[RECORDS PROVIDED]
----
(** One write of [n] bytes from the first node of the list. *)
Lemma sends_node c o rest n :
  sent_ok c -> Forall is_Some (reply c) -> buf c = [] -> reply c = Some o :: rest ->
  0 < n <= zlen o - sentlen c ->
  let c1 := set_sentlen (sentlen c + n) c in
  sends c (if sentlen c1 =? zlen o then set_sentlen 0 (set_reply rest c1) else c1)
    (take (Z.to_nat n) (drop (Z.to_nat (sentlen c)) o)).
Proof.
  intros [Hs0 Hs] Hf Hb Hr Hn c1.
  pose proof (send_piece o (concat (default [] <$> rest)) (sentlen c) n Hs0 ltac:(lia) ltac:(lia)) as Hp.
  subst c1. cbn. destruct (Z.eqb_spec (sentlen c + n) (zlen o)) as [E|E].
  - split; try done.
    + unfold pending, queued. cbn. rewrite Hb, Hr. etransitivity; [|exact Hp]. f_equal. rewrite E.
      unfold zlen. by rewrite Nat2Z.id, drop_app_length.
    + unfold sent_ok. cbn. rewrite Hb. split; [lia|]. destruct rest; [done|by left].
    + cbn. rewrite Hr in Hf. by apply Forall_cons_iff in Hf as [_ Hf].
    + cbn. rewrite Hr, zlen_cons. lia.
  - split; try done.
    + unfold pending, queued. cbn. by rewrite Hb, Hr.
    + unfold sent_ok. cbn. rewrite Hb, Hr. split; [lia|]. right. simpl. lia.
Qed.

Lemma sends_empty_node c rest :
  sent_ok c -> Forall is_Some (reply c) -> buf c = [] -> reply c = Some [] :: rest ->
  sends c (set_reply rest c) [].
Proof.
  intros [Hs0 Hs] Hf Hb Hr. rewrite Hb, Hr in Hs. unfold zlen in Hs. simpl in Hs.
  assert (sentlen c = 0) as Hz by lia. split; cbn; rewrite ?Hr in *; try done.
  - unfold pending, queued. cbn. by rewrite Hb, Hr.
  - unfold sent_ok. cbn. rewrite Hb. split; [done|]. destruct rest; auto.
  - by apply Forall_cons_iff in Hf as [_ Hf].
  - rewrite zlen_cons. lia.
Qed.

Lemma sys_write_pos n ws :
  0 < sys_write n (default (-1) (head ws)) ->
  exists w ws', ws = w :: ws' /\ sys_write n (default (-1) (head ws)) = Z.min w n /\ 0 < w /\ 0 < n.
Proof.
  destruct ws as [|w ws]; simpl; unfold sys_write, id; [done|]. intros H. exists w, ws.
  destruct (Z.ltb_spec 0 w); [|lia]. split_and!; [done..|lia].
Qed.

Definition buf_work c : nat := match buf c with [] => 0 | _ :: _ => 1 end.

Lemma send_loop_sends fuel over ws c tot nw sent :
  sent_ok c -> Forall is_Some (reply c) -> has_flag REDIS_MASTER c = false ->
  (length ws + length (reply c) + buf_work c < fuel)%nat ->
  exists c' nw' out, send_loop fuel over ws c tot nw sent = Ok (c', nw', sent ++ out) /\
    sends c c' out.
Proof.
  revert ws c tot nw sent. induction fuel as [|fuel IH]; intros ws c tot nw sent Hs Hf Hm Hfu; [lia|].
  assert (Hstop : forall nw', exists c' nw'' out, Ok (c, nw', sent) = @Ok (redisClient * Z * list Z)%type (c', nw'', sent ++ out) /\ sends c c' out).
  { intros nw'. exists c, nw', []. rewrite app_nil_r. split; [done|by apply sends_refl]. }
  cbn [send_loop].
  assert (Hgo : forall c1 ws1 tot1 nw1 (out : list Z), sends c c1 out ->
    (length ws1 + length (reply c1) + buf_work c1 < fuel)%nat ->
    exists c' nw' out', send_loop fuel over ws1 c1 tot1 nw1 (sent ++ out) = Ok (c', nw', sent ++ out') /\
      sends c c' out').
  { intros c1 ws1 tot1 nw1 out Hc1 Hlt. destruct (IH ws1 c1 tot1 nw1 (sent ++ out)) as (c' & nw' & out' & E & Hc').
    - apply Hc1.
    - apply Hc1.
    - rewrite (se_frame _ _ _ Hc1). exact Hm.
    - done.
    - exists c', nw', (out ++ out'). rewrite app_assoc. split; [done|by eapply sends_trans]. }
  destruct (Z.ltb_spec 0 (zlen (buf c))) as [Hb|Hb]; cbn [negb andb].
  - rewrite Hm. cbn [negb andb]. destruct (Z.leb_spec (sys_write (zlen (buf c) - sentlen c) (default (-1) (head ws))) 0) as [|Hn]; [done|].
    assert (Hbne : buf c <> []) by (intros E; by rewrite E in Hb).
    destruct (sys_write_pos _ _ Hn) as (w & ws' & -> & -> & Hw). cbn [tail].
    pose proof (sends_buf c (Z.min w (zlen (buf c) - sentlen c)) Hs Hf Hbne ltac:(lia)) as Hc1.
    cbv zeta in Hc1. destruct (_ && over).
    + eexists _, _, _. split; [done|done].
    + apply Hgo; [done|]. unfold buf_work in *.
      destruct (Z.eqb _ _); cbn; simpl in Hfu; destruct (buf c); done || lia.
  - destruct (buf c) as [|b l] eqn:Eb; [|rewrite zlen_cons in Hb; pose proof (zlen_nonneg l); lia].
    destruct (reply c) as [|o rest] eqn:Er; [exact (Hstop nw)|]. cbn [zlen length].
    assert ((zlen (o :: rest) =? 0) = false) as -> by (rewrite zlen_cons; pose proof (zlen_nonneg rest); lia).
    pose proof (Forall_inv Hf) as [o' ->]. rewrite <- Er in Hf.
    destruct (Z.eqb_spec (zlen o') 0) as [Ho|Ho].
    { destruct o'; [|rewrite zlen_cons in Ho; pose proof (zlen_nonneg o'); lia].
      specialize (Hgo (set_reply rest c) ws tot nw []). rewrite app_nil_r in Hgo.
      apply Hgo; [by apply sends_empty_node|].
      unfold buf_work in *. cbn. rewrite Eb, Er in *. simpl in Hfu. lia. }
    rewrite Hm. cbn [negb andb].
    destruct (Z.leb_spec (sys_write (zlen o' - sentlen c) (default (-1) (head ws))) 0) as [|Hn]; [done|].
    destruct (sys_write_pos _ _ Hn) as (w & ws' & -> & -> & Hw). cbn [tail].
    pose proof (sends_node c o' rest (Z.min w (zlen o' - sentlen c)) Hs Hf Eb Er ltac:(lia)) as Hc1.
    cbv zeta in Hc1. destruct (_ && over).
    + eexists _, _, _. split; [done|done].
    + apply Hgo; [done|]. unfold buf_work in *. destruct (Z.eqb _ _); cbn; rewrite ?Eb, ?Er in *; simpl in Hfu |- *; lia.
Qed.

(** Only the output side and the position in it differ. *)
Definition io_only c c' : Prop :=
  c' = set_write_handler (write_handler c')
         (set_sentlen (sentlen c') (set_reply (reply c') (set_buf (buf c') c))).

Lemma pending_empty c : zlen (buf c) = 0 -> zlen (reply c) = 0 -> pending c = [].
Proof.
  unfold pending, queued. destruct (buf c); [|rewrite zlen_cons; pose proof (zlen_nonneg l); lia].
  destruct (reply c); [|rewrite zlen_cons; pose proof (zlen_nonneg l); lia]. intros _ _. apply drop_nil.
Qed.

(** A write event sends a prefix of the pending output and keeps the rest; a client is freed
    only on an error of the socket, or because it was to be closed once everything was sent. *)
Lemma send_reply_pending over eagain ws c :
  out_inv c -> Forall is_Some (reply c) -> has_flag REDIS_MASTER c = false ->
  exists r out, sendReplyToClient over eagain ws c = Ok (r, out) /\
    match r with
    | Some c' => out ++ pending c' = pending c /\ out_inv c' /\ Forall is_Some (reply c') /\ io_only c c'
    | None => out `prefix_of` pending c /\
              (eagain = true -> has_flag REDIS_CLOSE_AFTER_REPLY c = true /\ out = pending c)
    end.
Proof.
  intros [Hs Hr Hh] Hf Hm.
  destruct (send_loop_sends (send_fuel ws c) over ws c 0 0 [] Hs Hf Hm) as (c' & nw & out & E & Hc').
  { unfold send_fuel, buf_work. destruct (buf c); lia. }
  unfold sendReplyToClient. rewrite E. simpl. destruct Hc' as [Hb Hk Hf' Hr' Hn' Hfr].
  destruct ((nw =? -1) && negb eagain) eqn:Ee.
  { eexists _, _. split; [done|]. split; [by exists (pending c')|].
    intros ->. by rewrite andb_false_r in Ee. }
  destruct ((zlen (buf c') =? 0) && (zlen (reply c') =? 0)) eqn:Ez.
  - apply andb_true_iff in Ez as [Ez1%Z.eqb_eq Ez2%Z.eqb_eq].
    pose proof (pending_empty c' Ez1 Ez2) as Hp. rewrite Hp, app_nil_r in Hb. subst out.
    assert (has_flag REDIS_CLOSE_AFTER_REPLY c' = has_flag REDIS_CLOSE_AFTER_REPLY c) as Hfl
      by (by rewrite Hfr).
    unfold has_flag at 1. cbn [flags set_write_handler set_sentlen].
    fold (has_flag REDIS_CLOSE_AFTER_REPLY c'). rewrite Hfl.
    destruct (has_flag REDIS_CLOSE_AFTER_REPLY c); eexists _, _; (split; [done|]); [done|].
    destruct (buf c') as [|b l] eqn:Eb; [|rewrite zlen_cons in Ez1; pose proof (zlen_nonneg l); lia].
    destruct (reply c') as [|o l] eqn:Er; [|rewrite zlen_cons in Ez2; pose proof (zlen_nonneg l); lia].
    split_and!.
    + unfold pending, queued. cbn. rewrite Eb, Er. by rewrite app_nil_r.
    + split; unfold sent_ok, handler_ok; cbn; rewrite ?Eb, ?Er; [done|unfold zlen; simpl; lia|].
      by intros _ _ [].
    + cbn. by rewrite Er.
    + unfold io_only. by rewrite Hfr.
  - eexists _, _. split; [done|]. split_and!; [done| |done|unfold io_only; by rewrite Hfr].
    split; [done|lia|]. unfold handler_ok in *. rewrite Hfr. cbn. intros HL Hrs Hne. apply Hh; [done..|].
    destruct (buf c) eqn:Eb; [|by left]. destruct (reply c) eqn:Er; [|by right]. exfalso.
    unfold zlen in Hr', Hn', Ez. simpl in Hr', Hn'.
    apply andb_false_iff in Ez. lia.
Qed.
----
[WHAT THE TASK ASKS] Start with the line above that contains "rewrite Hr in" and end with the line that contains "(length ws +". Write out those lines exactly, and only those.

[ANSWER BELOW]
    + cbn. rewrite Hr in Hf. by apply Forall_cons_iff in Hf as [_ Hf].
    + cbn. rewrite Hr, zlen_cons. lia.
  - split; try done.
    + unfold pending, queued. cbn. by rewrite Hb, Hr.
    + unfold sent_ok. cbn. rewrite Hb, Hr. split; [lia|]. right. simpl. lia.
Qed.

Lemma sends_empty_node c rest :
  sent_ok c -> Forall is_Some (reply c) -> buf c = [] -> reply c = Some [] :: rest ->
  sends c (set_reply rest c) [].
Proof.
  intros [Hs0 Hs] Hf Hb Hr. rewrite Hb, Hr in Hs. unfold zlen in Hs. simpl in Hs.
  assert (sentlen c = 0) as Hz by lia. split; cbn; rewrite ?Hr in *; try done.
  - unfold pending, queued. cbn. by rewrite Hb, Hr.
  - unfold sent_ok. cbn. rewrite Hb. split; [done|]. destruct rest; auto.
  - by apply Forall_cons_iff in Hf as [_ Hf].
  - rewrite zlen_cons. lia.
Qed.

Lemma sys_write_pos n ws :
  0 < sys_write n (default (-1) (head ws)) ->
  exists w ws', ws = w :: ws' /\ sys_write n (default (-1) (head ws)) = Z.min w n /\ 0 < w /\ 0 < n.
Proof.
  destruct ws as [|w ws]; simpl; unfold sys_write, id; [done|]. intros H. exists w, ws.
  destruct (Z.ltb_spec 0 w); [|lia]. split_and!; [done..|lia].
Qed.

Definition buf_work c : nat := match buf c with [] => 0 | _ :: _ => 1 end.

Lemma send_loop_sends fuel over ws c tot nw sent :
  sent_ok c -> Forall is_Some (reply c) -> has_flag REDIS_MASTER c = false ->
  (length ws + length (reply c) + buf_work c < fuel)%nat ->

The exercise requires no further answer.